RECORDED DATA >>
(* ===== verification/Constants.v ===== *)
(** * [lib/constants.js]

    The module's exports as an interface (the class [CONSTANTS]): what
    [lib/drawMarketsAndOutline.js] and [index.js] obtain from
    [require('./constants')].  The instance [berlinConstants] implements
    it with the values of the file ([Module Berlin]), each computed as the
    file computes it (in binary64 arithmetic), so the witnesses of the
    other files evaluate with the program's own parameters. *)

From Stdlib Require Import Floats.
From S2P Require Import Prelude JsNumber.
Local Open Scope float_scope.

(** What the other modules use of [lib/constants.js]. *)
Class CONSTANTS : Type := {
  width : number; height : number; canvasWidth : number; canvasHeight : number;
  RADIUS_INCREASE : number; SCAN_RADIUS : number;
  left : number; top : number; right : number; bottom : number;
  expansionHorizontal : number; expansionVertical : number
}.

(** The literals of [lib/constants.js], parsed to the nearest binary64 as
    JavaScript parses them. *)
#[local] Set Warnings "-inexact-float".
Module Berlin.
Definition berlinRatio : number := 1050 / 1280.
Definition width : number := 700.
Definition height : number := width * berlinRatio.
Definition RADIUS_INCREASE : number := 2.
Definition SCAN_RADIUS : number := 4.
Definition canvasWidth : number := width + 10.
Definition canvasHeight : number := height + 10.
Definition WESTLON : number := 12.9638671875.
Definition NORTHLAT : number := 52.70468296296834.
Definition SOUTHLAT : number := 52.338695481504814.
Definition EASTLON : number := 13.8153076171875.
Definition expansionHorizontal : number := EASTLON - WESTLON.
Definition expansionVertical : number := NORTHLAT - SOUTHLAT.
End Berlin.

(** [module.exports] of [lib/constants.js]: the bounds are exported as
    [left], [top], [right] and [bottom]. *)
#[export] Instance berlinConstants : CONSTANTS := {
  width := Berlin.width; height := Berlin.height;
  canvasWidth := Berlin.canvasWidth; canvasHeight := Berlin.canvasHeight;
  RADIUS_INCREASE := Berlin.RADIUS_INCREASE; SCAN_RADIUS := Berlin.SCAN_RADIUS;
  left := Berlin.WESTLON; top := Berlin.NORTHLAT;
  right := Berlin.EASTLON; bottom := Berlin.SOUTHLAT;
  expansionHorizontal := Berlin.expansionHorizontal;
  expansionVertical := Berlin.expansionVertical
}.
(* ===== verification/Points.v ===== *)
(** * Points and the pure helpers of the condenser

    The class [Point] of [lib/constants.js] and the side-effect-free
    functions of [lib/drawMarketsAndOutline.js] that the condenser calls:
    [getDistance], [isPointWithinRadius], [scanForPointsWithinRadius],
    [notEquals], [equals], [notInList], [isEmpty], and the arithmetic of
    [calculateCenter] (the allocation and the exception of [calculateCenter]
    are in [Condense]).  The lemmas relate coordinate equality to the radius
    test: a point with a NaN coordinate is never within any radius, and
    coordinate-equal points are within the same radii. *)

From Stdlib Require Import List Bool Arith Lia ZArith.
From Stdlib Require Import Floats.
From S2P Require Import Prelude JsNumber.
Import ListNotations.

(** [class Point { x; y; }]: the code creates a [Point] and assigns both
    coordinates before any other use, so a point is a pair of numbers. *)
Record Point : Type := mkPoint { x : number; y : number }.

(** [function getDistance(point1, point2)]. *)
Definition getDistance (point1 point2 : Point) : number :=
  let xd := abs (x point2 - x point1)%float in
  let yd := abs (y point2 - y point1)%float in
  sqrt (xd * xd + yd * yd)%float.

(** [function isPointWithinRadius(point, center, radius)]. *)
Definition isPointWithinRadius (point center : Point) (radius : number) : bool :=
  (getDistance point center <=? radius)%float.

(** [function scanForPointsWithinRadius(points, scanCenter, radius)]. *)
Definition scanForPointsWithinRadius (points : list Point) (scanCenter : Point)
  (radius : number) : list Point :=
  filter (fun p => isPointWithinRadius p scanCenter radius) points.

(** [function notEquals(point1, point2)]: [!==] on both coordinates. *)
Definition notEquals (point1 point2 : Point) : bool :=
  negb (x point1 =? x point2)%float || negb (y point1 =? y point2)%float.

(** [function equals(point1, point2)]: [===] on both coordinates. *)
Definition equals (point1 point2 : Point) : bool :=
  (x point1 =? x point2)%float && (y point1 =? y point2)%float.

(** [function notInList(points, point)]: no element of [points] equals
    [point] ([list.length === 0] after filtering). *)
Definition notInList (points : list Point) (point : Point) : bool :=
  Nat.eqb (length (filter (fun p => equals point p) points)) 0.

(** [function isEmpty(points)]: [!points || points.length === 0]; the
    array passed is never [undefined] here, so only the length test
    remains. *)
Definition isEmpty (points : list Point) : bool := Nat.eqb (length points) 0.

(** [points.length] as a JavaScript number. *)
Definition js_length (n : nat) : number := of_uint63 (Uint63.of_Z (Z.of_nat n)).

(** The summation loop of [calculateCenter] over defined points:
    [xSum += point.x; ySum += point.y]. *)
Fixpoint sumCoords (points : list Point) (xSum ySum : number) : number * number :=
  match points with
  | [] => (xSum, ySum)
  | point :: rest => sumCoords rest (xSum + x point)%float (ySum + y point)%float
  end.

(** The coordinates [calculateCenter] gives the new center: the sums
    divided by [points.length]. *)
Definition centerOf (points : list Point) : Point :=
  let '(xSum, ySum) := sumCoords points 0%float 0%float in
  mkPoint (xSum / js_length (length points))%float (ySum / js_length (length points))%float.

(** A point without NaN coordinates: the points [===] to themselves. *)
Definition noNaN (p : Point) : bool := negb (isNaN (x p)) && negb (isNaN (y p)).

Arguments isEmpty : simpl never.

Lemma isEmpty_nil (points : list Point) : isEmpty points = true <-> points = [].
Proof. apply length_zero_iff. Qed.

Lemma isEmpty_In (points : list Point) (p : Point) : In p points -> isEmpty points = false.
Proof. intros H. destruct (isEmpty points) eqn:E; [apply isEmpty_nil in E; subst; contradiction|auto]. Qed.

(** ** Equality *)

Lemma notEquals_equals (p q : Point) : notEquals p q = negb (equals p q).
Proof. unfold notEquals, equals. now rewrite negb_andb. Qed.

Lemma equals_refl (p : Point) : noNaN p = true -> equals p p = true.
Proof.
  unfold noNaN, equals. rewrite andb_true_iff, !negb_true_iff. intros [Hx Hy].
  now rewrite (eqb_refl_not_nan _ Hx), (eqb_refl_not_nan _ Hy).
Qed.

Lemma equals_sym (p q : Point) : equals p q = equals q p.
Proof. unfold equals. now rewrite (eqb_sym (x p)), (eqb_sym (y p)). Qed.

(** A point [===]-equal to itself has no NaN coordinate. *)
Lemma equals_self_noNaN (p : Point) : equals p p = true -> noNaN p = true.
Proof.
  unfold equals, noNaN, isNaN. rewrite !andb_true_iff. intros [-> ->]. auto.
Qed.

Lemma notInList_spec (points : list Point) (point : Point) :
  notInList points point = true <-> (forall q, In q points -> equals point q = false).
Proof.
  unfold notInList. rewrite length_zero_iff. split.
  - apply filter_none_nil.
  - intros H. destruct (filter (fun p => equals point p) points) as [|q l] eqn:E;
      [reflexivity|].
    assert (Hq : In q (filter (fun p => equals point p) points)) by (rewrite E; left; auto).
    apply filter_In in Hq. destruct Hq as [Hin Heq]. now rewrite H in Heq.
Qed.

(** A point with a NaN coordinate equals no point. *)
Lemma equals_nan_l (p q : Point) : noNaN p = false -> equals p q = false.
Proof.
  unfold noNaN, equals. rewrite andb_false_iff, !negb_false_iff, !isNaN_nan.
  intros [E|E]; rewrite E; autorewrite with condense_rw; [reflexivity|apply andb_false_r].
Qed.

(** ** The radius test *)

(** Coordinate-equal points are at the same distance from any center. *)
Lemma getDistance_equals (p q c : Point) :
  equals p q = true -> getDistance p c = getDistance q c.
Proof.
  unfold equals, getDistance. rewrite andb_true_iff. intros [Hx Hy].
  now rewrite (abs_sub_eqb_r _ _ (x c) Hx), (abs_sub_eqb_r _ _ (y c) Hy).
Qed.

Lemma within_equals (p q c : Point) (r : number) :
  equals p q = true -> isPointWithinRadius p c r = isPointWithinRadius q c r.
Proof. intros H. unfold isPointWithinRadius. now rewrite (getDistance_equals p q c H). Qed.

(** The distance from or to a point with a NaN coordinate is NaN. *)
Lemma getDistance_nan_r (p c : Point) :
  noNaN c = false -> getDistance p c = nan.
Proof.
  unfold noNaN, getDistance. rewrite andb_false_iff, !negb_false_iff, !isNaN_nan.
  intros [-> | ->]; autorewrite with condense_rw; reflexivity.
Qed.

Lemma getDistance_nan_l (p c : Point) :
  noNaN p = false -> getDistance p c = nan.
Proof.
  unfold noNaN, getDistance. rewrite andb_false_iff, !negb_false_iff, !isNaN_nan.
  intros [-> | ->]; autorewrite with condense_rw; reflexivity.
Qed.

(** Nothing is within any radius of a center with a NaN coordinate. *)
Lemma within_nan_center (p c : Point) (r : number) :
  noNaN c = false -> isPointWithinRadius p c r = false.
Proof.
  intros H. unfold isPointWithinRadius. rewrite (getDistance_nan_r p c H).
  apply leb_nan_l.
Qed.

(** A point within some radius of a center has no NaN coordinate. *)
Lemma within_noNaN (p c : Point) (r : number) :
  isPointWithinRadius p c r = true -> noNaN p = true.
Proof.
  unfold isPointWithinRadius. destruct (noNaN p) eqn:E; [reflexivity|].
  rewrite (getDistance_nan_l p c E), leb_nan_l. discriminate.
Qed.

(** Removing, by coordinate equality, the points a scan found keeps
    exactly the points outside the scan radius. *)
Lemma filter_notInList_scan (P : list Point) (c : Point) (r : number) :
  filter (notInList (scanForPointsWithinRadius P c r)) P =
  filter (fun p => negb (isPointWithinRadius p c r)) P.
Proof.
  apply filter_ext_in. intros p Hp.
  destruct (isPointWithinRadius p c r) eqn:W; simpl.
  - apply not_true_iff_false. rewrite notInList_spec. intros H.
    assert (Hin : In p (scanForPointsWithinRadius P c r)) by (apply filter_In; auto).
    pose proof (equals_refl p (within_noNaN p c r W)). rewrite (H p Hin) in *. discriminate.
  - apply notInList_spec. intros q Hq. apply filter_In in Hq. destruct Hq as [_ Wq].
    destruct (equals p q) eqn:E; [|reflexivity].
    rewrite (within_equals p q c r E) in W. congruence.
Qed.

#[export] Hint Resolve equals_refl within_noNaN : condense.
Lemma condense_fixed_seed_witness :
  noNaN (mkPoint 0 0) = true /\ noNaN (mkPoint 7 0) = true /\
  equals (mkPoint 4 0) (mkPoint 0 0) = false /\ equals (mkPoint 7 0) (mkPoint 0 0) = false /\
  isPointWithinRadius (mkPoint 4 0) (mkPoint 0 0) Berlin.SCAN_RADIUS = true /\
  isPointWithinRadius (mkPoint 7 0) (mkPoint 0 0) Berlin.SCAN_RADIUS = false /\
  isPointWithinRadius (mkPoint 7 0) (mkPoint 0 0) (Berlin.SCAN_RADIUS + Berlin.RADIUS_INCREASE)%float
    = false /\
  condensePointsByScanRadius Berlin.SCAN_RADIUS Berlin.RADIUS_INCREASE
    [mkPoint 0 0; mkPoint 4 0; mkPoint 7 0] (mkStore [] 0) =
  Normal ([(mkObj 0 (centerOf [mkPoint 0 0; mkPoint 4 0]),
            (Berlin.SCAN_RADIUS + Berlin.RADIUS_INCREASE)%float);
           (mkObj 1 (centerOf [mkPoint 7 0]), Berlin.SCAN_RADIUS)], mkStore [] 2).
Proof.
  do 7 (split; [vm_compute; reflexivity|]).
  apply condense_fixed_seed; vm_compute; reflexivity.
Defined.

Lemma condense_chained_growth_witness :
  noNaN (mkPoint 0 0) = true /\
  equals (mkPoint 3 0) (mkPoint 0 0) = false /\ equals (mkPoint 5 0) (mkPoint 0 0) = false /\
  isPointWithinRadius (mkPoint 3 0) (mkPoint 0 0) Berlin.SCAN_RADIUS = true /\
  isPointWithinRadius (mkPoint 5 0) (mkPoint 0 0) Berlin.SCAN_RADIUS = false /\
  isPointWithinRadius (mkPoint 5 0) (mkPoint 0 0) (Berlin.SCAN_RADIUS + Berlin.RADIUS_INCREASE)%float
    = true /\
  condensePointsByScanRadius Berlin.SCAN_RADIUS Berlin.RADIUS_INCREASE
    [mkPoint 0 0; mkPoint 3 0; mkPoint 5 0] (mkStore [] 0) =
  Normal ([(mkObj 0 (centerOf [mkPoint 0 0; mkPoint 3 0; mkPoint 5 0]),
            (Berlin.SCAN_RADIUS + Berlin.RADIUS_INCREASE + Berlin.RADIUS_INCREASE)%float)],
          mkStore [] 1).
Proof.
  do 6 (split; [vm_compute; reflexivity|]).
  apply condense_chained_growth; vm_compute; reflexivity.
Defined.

TASK INSTRUCTIONS >> Would you set down, word for word, the lines from the opening of the entries above through the line with "expansionHorizontal := Berlin.expansionHorizontal;", both included, and no others?

EXPECTED ANSWER >>
(* ===== verification/Constants.v ===== *)
(** * [lib/constants.js]

    The module's exports as an interface (the class [CONSTANTS]): what
    [lib/drawMarketsAndOutline.js] and [index.js] obtain from
    [require('./constants')].  The instance [berlinConstants] implements
    it with the values of the file ([Module Berlin]), each computed as the
    file computes it (in binary64 arithmetic), so the witnesses of the
    other files evaluate with the program's own parameters. *)

From Stdlib Require Import Floats.
From S2P Require Import Prelude JsNumber.
Local Open Scope float_scope.

(** What the other modules use of [lib/constants.js]. *)
Class CONSTANTS : Type := {
  width : number; height : number; canvasWidth : number; canvasHeight : number;
  RADIUS_INCREASE : number; SCAN_RADIUS : number;
  left : number; top : number; right : number; bottom : number;
  expansionHorizontal : number; expansionVertical : number
}.

(** The literals of [lib/constants.js], parsed to the nearest binary64 as
    JavaScript parses them. *)
#[local] Set Warnings "-inexact-float".
Module Berlin.
Definition berlinRatio : number := 1050 / 1280.
Definition width : number := 700.
Definition height : number := width * berlinRatio.
Definition RADIUS_INCREASE : number := 2.
Definition SCAN_RADIUS : number := 4.
Definition canvasWidth : number := width + 10.
Definition canvasHeight : number := height + 10.
Definition WESTLON : number := 12.9638671875.
Definition NORTHLAT : number := 52.70468296296834.
Definition SOUTHLAT : number := 52.338695481504814.
Definition EASTLON : number := 13.8153076171875.
Definition expansionHorizontal : number := EASTLON - WESTLON.
Definition expansionVertical : number := NORTHLAT - SOUTHLAT.
End Berlin.

(** [module.exports] of [lib/constants.js]: the bounds are exported as
    [left], [top], [right] and [bottom]. *)
#[export] Instance berlinConstants : CONSTANTS := {
  width := Berlin.width; height := Berlin.height;
  canvasWidth := Berlin.canvasWidth; canvasHeight := Berlin.canvasHeight;
  RADIUS_INCREASE := Berlin.RADIUS_INCREASE; SCAN_RADIUS := Berlin.SCAN_RADIUS;
  left := Berlin.WESTLON; top := Berlin.NORTHLAT;
  right := Berlin.EASTLON; bottom := Berlin.SOUTHLAT;
  expansionHorizontal := Berlin.expansionHorizontal;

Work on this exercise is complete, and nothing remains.